Quem governa um Brasil, ou quer governar, sabe que há temas de política externa que não podem ser objeto de oportunismo eleitoral

NO ESPAÇO de duas semanas, o Brasil recebeu as visitas dos presidentes de Israel, da Autoridade Palestina e do Irã. Não é ocasional a presença em nosso país de três atores-chave do conflito que há décadas infelicita o Oriente Médio.

Os três governantes -cada um a sua maneira- viram na diplomacia brasileira, especialmente no presidente Lula, uma possibilidade de, por meio do diálogo, avançar no caminho de uma solução negociada para um conflito que transcende a dimensão puramente regional. Ele ameaça a paz no mundo.

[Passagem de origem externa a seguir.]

(** "Its transport is tcp or udp, defaulting to tcp when absent or
    invalid." *)
Definition hub_transport (cfg : UnencryptedConnectionConfig) : string :=
  if decide (Type_ cfg = "tcp" \/ Type_ cfg = "udp") then Type_ cfg else "tcp".

(** "Its port must be one of {80, 514, 10000}, defaulting to 514 when
    absent or not in the whitelist." *)
Definition hub_port (cfg : UnencryptedConnectionConfig) : Z :=
  if decide (Port cfg = 80 \/ Port cfg = 514 \/ Port cfg = 10000)%Z
  then Port cfg else 514%Z.

Definition hub_resolved (cfg : UnencryptedConnectionConfig)
  : UnencryptedConnectionConfig :=
  {| Type_ := hub_transport cfg; Port := hub_port cfg; Host := Host cfg |}.

(** "The prefix of all severities from most severe through the
    threshold, inclusive": the severities at least as severe as [p]. *)
Definition levels_through (p : logrus.Level) : list logrus.Level :=
  filter (fun l => (l <= p)%N) logrus.AllLevels.

(** The threshold in force for a call: every severity without options,
    info for a [Priority] out of range, the [Priority] otherwise. *)
Definition threshold (options : option Opts) : logrus.Level :=
  match options with
  | None => logrus.TraceLevel
  | Some o =>
      if decide (Priority o <= logrus.TraceLevel)%N then Priority o
      else logrus.InfoLevel
  end.

(** The error, if any, of closing the probe connection of a call that
    starts in world [w]: there is one when the dial succeeds and the
    close that follows fails. *)
Definition probe_close_error (w : World) : option error :=
  match oracle w (calls w) with
  | Some _ => None
  | None => oracle w (S (calls w))
  end.

(** The hub override of a call, when there is one, is an allocated
    configuration object with a host. *)
Definition hub_ready (options : option Opts) (w : World) : Prop :=
  forall dh, hub_of options = Some dh ->
             exists cfg, heap w !! dh = Some cfg /\ Host cfg <> "".

Definition is_dial (ev : event) : bool :=
  match ev with
  | EvTlsDial _ _ _ _ | EvNetDial _ _ _ => true
  | _ => false
  end.

Definition is_write (ev : event) : bool :=
  match ev with
  | EvWrite _ _ _ => true
  | _ => false
  end.

Definition count (p : event -> bool) (t : list event) : nat :=
  length (List.filter p t).

(** The dial event of [netConnect] for a hook. *)
Definition dial_event (hook : InsightOpsHook) (r : Conn * option error)
  : event :=
  if encrypt hook
  then EvTlsDial (network hook) (address (host hook) (port hook))
                 (tlsConfig hook) r
  else EvNetDial (network hook) (address (host hook) (port hook)) r.

(** A hook in service: its pool has not been shut down, holds no nil
    connection, and nobody holds its mutex. Every hook is in service from
    [New] until [FlushAndClose]. *)
Definition in_service (h : InsightOpsHook) : Prop :=
  poolMutex h = false /\ closed (pool h) = false
  /\ Forall (fun c : Conn => is_Some c) (buf (pool h)).

(** ** Sample worlds and a sample formatter *)

Definition world (o : nat -> option error)
  (hp : gmap loc UnencryptedConnectionConfig) : World :=
  {| heap := hp; oracle := o; calls := 0; conns := 0; trace := [] |}.

Definition all_fine : nat -> option error := fun _ => None.

(** The [n]-th library call fails, every other one succeeds. *)
Definition fails_at (n : nat) (e : error) : nat -> option error :=
  fun k => if (k =? n)%nat then Some e else None.

Definition never_connects : nat -> option error :=
  fun _ => Some (LibError "net" "connection refused").

(** An entry with a message and one field; a field holding a channel
    cannot be marshalled to JSON. *)
Inductive FieldValue : Type :=
| VString (s : string)
| VChan.

Record SampleEntry : Type := {
  Message : string;
  Field : FieldValue
}.

Definition errMarshal : error :=
  LibError "logrus" "failed to marshal fields to JSON".

Definition sample_Format (f : logrus.JSONFormatter) (e : SampleEntry)
  : string * option error :=
  match Field e with
  | VChan => ("", Some errMarshal)
  | VString v =>
      ("{field:" +:+ v +:+ ",msg:" +:+ Message e +:+ "}" +:+ newline, None)
  end.

Definition sample_show (e : SampleEntry) : string := Message e.

Definition sample_hook : InsightOpsHook :=
  {| encrypt := false; token := "T1"; levels := logrus.AllLevels;
     formatter := {| logrus.TimestampFormat := time.RFC3339 |};
     network := "tcp"; port := 514; tlsConfig := None; host := "localhost";
     pool := {| buf := []; cap := 3; closed := false |};
     poolSize := 3; poolMutex := false |}.

(** The sample hook with two idle connections in its pool. *)
Definition idle_hook : InsightOpsHook := set_buf [Some 0; Some 1] sample_hook.

Definition sample_hub : UnencryptedConnectionConfig :=
  {| Type_ := "bogus"; Port := 9999; Host := "localhost" |}.

Definition hostless_hub : UnencryptedConnectionConfig :=
  {| Type_ := "bogus"; Port := 9999; Host := "" |}.

Definition hub_options : Opts :=
  {| Priority := logrus.InfoLevel; TlsConfig := None;
     DatahubConfig := Some 1%positive |}.

(** The pieces of [New], named for the proofs: the hook literal with its
    pool (lines 62-73), the test connection (lines 108-116) and the hook
    after the options block without a Datahub (lines 76-83, 103-105). *)
Definition base_hook (token region : string) : InsightOpsHook :=
  {| encrypt := true; token := token; levels := logrus.AllLevels;
     formatter := {| logrus.TimestampFormat := "" |};
     network := "tcp"; host := region +:+ hostPostfix; port := tlsPort;
     poolSize := 3; tlsConfig := None;
     pool := {| buf := []; cap := 3; closed := false |};
     poolMutex := false |}.

Definition probe (hook : InsightOpsHook)
  : M World (option InsightOpsHook * option error) :=
  r <- netConnect hook ;;
  let '(conn, err) := r in
  match err with
  | None =>
      err <- Conn_Close conn ;;
      match err with
      | Some e => ret (None, Some e)
      | None => ret (Some hook, None)
      end
  | Some _ => ret (Some hook, None)
  end.

Definition with_options (o : Opts) (hook : InsightOpsHook) : InsightOpsHook :=
  set_levels (levels_through (threshold (Some o)))
    (set_formatter {| logrus.TimestampFormat := time.RFC3339 |} hook).

(** ** Vocabulary of the further properties *)

(** Every pointer the options hold is allocated, as it is for any value
    a Go caller can build. *)
Definition hub_allocated (options : option Opts) (w : World) : Prop :=
  forall dh, hub_of options = Some dh -> is_Some (heap w !! dh).

Definition valid_hub (cfg : UnencryptedConnectionConfig) : Prop :=
  (Type_ cfg = "tcp" \/ Type_ cfg = "udp")
  /\ (Port cfg = 80 \/ Port cfg = 514 \/ Port cfg = 10000)%Z.

Definition is_lock (ev : event) : bool :=
  match ev with
  | EvLock | EvUnlock => true
  | _ => false
  end.

(** The pool holds no more connections than its capacity. *)
Definition within_capacity (h : InsightOpsHook) : Prop :=
  length (buf (pool h)) <= cap (pool h).

(** The idle connections are distinct connections that were opened in
    world [w]. *)
Definition pool_sound (h : InsightOpsHook) (w : World) : Prop :=
  exists ids, buf (pool h) = Some <$> ids /\ NoDup ids
              /\ Forall (fun c => c < conns w) ids.

(** ** The earlier revision of the hook

    The hook before it had a pool: the target host is a package-level
    variable shared by every hook, [New] slices the severities by the
    Priority as given, and [write] dials a connection for each line and
    closes it when it returns. The state is the package variable [host]
    paired with the world. *)
Module Legacy.

Record InsightOpsHook : Type := {
  encrypt : bool;
  token : string;
  levels : list logrus.Level;
  formatter : logrus.JSONFormatter;
  network : string;
  port : Z;
  tlsConfig : option tls.Config
}.

(** [var host = "us.data.logs.insight.rapid7.com"] *)
Definition host_init : string := "us.data.logs.insight.rapid7.com".

Definition State : Type := string * World.

Definition in_world {A : Type} (m : M World A) : M State A :=
  fun s =>
    match m (snd s) with
    | (r, w') => (r, (fst s, w'))
    end.

(** [host = v] *)
Definition set_host (v : string) : M State unit :=
  fun s => (Ret tt, (v, snd s)).

Definition get_host : M State string := fun s => (Ret (fst s), s).

Definition netConnect (hook : InsightOpsHook) : M State (Conn * option error) :=
  host <- get_host ;;
  in_world
    (fun w =>
       if encrypt hook then
         let (r, w') :=
           dialled (EvTlsDial (network hook) (address host (port hook))
                              (tlsConfig hook)) w in
         (Ret r, w')
       else
         let (r, w') :=
           dialled (EvNetDial (network hook) (address host (port hook))) w in
         (Ret r, w')).

Definition set_levels (ls : list logrus.Level) (h : InsightOpsHook)
  : InsightOpsHook :=
  {| encrypt := encrypt h; token := token h; levels := ls;
     formatter := formatter h; network := network h; port := port h;
     tlsConfig := tlsConfig h |}.

Definition set_formatter (f : logrus.JSONFormatter) (h : InsightOpsHook)
  : InsightOpsHook :=
  {| encrypt := encrypt h; token := token h; levels := levels h;
     formatter := f; network := network h; port := port h;
     tlsConfig := tlsConfig h |}.
(** With aware times, start hours up to 21 and remote calls that raise
    nothing but [HttpError], the loop always runs to its end, and its
    counters account for every session visited. *)
Lemma loop_completes now l : ∀ c w,
  aware now = true →
  (∀ rs, rs ∈ l → session_aware rs = true) →
  (∀ cand, cand ∈ flat_map (pending_of now) l → hour cand.2 ≤ 21) →
  http_only (lookup_faults w) → http_only (write_faults w) →
  ∃ c' w', foldM (visit now) c l w = (Ok c', w')
    ∧ accounted now l (bool_decide (write_faults w = [])) c c'.
Proof.
  induction l as [|[r st] l IH]; intros c w Hnow Haw Hh Hlo Hwo.
  { eexists _, _. split; [done|]. apply accounted_refl. }
  assert (Haw' : ∀ rs, rs ∈ l → session_aware rs = true).
  { intros rs Hin. apply Haw. by right. }
  pose proof (Haw (r, st) ltac:(left)) as Haw0.
  pose proof (session_aware_comparable now r st Hnow Haw0) as Hcmp.
  rewrite pending_cons in Hh.
  simpl foldM. unfold bind.
  pose proof (visit_cases now c r st w) as Hvisit.
  unfold accounted. rewrite pending_cons, !count_sessions_cons.
  destruct (classify r now st) as [| | |dt|] eqn:Hc; [..|done].
  - rewrite Hvisit. destruct (IH c w) as (c' & w' & -> & Hacc); try done.
    eexists _, _. split; [done|]. exact Hacc.
  - destruct Hvisit as (d & t & ->).
    destruct (IH (bump_invalid c) (add_log (LogParseWarning d t) w))
      as (c' & w' & -> & Hacc); try done.
    eexists _, _. split; [done|].
    unfold accounted, bump_invalid in *. simpl in *.
    destruct Hacc as (? & ? & ? & ? & ? & Hex). split_and!; try lia.
    intros Hb. apply Hex in Hb. lia.
  - rewrite Hvisit.
    destruct (IH (bump_past c) w) as (c' & w' & -> & Hacc); try done.
    eexists _, _. split; [done|].
    unfold accounted, bump_past in *. simpl in *.
    destruct Hacc as (? & ? & ? & ? & ? & Hex). split_and!; try lia.
    intros Hb. apply Hex in Hb. lia.
  - rewrite Hvisit.
    destruct (session_aware_future now r st dt Haw0 Hc) as [Hv Ha].
    destruct (reconcile_session_completes r st dt c w Hv Ha)
      as (c1 & w1 & -> & Hc1 & Hcounted & Hwf1 & Hlf1); try done.
    { apply (Hh (r, st, dt)). left. }
    destruct (IH c1 w1) as (c' & w' & -> & Hacc); try done.
    { intros cand Hin. apply Hh. by right. }
    { rewrite Hlf1. by do 2 apply http_only_tl. }
    { rewrite Hwf1. by apply http_only_tl. }
    eexists _, _. split; [done|].
    unfold accounted in *. simpl length.
    destruct Hacc as (Hp & Hi & Ha1 & Hu1 & Hle & Hex).
    assert (Hfields :
        past_count c1 = past_count c
        ∧ invalid_date_count c1 = invalid_date_count c
        ∧ (added_count c ≤ added_count c1)%nat
        ∧ (updated_count c ≤ updated_count c1)%nat
        ∧ (added_count c1 + updated_count c1
           ≤ added_count c + updated_count c + 1)%nat
        ∧ (c1 ≠ c → (added_count c1 + updated_count c1
                     = added_count c + updated_count c + 1)%nat)).
    { destruct Hc1 as [->|[->| ->]]; unfold bump_added, bump_updated; simpl;
        split_and!; try lia; by intros []. }
    destruct Hfields as (Hp1 & Hi1 & Ha0 & Hu0 & Hle0 & Hex0).
    simpl. split_and!; try lia.
    intros Hb. apply bool_decide_eq_true in Hb.
    assert (write_faults w1 = []) as Hw1 by by rewrite Hwf1, Hb.
    rewrite Hex by by apply bool_decide_eq_true.
    rewrite Hex0; [lia|]. apply Hcounted. by rewrite Hb.
Qed.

Essa é também a percepção de muitos líderes mundiais. O presidente norte-americano, Barack Obama, nas conversações mantidas com Lula e em recentíssima carta a ele enviada, reitera o papel que o Brasil poderá ter na busca de uma solução de paz para o Oriente Médio -aí incluindo suas conversas com o presidente do Irã, Mahmoud Ahmadinejad.

Mas essa não é a percepção de quem defende uma política externa minimalista, para não dizer subserviente. Nela, as grandes potências se ocupariam dos grandes temas enquanto os demais países se ocupariam do resto. Assuntos como esse não poderiam ser tratados pelos “vira-latas” aos quais se referia Nelson Rodrigues ao analisar o comportamento de certos brasileiros, vítimas de complexo de inferioridade.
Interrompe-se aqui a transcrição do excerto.